Saved data entries
-------------------------
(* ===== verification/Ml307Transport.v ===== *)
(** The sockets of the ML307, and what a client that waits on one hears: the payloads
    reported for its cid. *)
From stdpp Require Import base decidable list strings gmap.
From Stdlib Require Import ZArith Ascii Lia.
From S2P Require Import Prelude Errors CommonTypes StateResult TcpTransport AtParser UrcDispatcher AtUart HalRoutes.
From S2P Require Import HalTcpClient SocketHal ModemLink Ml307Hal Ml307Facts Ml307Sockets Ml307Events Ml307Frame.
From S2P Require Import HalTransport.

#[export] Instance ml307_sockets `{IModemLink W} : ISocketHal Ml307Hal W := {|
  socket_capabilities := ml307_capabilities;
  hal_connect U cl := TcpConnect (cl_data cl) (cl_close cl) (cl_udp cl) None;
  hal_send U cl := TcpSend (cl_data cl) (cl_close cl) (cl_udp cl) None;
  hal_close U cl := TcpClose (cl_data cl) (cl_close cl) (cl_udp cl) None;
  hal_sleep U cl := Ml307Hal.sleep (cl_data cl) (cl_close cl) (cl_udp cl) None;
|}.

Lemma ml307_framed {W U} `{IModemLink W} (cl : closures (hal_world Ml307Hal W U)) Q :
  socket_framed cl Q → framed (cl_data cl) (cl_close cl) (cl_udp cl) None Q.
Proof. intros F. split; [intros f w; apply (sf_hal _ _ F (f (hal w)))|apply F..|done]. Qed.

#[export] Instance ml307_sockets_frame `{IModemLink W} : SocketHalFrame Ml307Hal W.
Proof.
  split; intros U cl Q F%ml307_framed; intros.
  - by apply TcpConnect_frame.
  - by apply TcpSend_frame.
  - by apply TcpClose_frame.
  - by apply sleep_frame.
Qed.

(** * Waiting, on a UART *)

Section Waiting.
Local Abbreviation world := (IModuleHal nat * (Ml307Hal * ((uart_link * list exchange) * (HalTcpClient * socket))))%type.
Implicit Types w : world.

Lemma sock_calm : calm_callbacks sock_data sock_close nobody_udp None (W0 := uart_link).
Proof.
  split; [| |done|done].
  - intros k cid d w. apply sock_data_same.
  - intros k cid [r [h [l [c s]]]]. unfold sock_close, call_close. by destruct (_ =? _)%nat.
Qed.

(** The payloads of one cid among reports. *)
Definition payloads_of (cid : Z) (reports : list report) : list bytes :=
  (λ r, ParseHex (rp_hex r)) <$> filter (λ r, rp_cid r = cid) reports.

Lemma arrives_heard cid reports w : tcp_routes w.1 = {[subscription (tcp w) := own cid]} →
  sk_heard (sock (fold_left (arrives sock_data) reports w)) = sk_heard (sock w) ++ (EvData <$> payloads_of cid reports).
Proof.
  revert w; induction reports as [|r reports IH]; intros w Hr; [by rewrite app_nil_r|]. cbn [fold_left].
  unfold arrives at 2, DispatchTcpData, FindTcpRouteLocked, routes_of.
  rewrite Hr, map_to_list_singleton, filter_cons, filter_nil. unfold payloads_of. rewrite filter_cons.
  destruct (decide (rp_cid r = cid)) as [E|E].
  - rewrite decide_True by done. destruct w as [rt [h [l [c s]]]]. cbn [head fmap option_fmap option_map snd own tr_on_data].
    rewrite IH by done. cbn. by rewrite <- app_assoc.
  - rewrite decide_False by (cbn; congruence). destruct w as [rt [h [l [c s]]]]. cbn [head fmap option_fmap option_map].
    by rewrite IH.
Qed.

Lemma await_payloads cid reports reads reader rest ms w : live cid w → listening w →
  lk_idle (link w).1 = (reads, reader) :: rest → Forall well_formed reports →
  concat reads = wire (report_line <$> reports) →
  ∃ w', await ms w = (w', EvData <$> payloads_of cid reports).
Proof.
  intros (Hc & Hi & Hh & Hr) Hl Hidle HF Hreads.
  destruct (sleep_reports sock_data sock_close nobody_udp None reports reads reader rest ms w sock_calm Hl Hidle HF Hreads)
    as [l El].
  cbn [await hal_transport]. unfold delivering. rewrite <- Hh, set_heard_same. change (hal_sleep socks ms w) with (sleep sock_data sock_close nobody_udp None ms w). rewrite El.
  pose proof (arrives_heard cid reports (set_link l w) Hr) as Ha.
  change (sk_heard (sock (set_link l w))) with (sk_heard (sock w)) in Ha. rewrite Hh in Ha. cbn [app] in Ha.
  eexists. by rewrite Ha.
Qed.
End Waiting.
-------------------------
* WHAT YOU WILL DO: Using the records above, select and copy every line that has the word "EvData".

* EXERCISE ANSWER:
  sk_heard (sock (fold_left (arrives sock_data) reports w)) = sk_heard (sock w) ++ (EvData <$> payloads_of cid reports).
  ∃ w', await ms w = (w', EvData <$> payloads_of cid reports).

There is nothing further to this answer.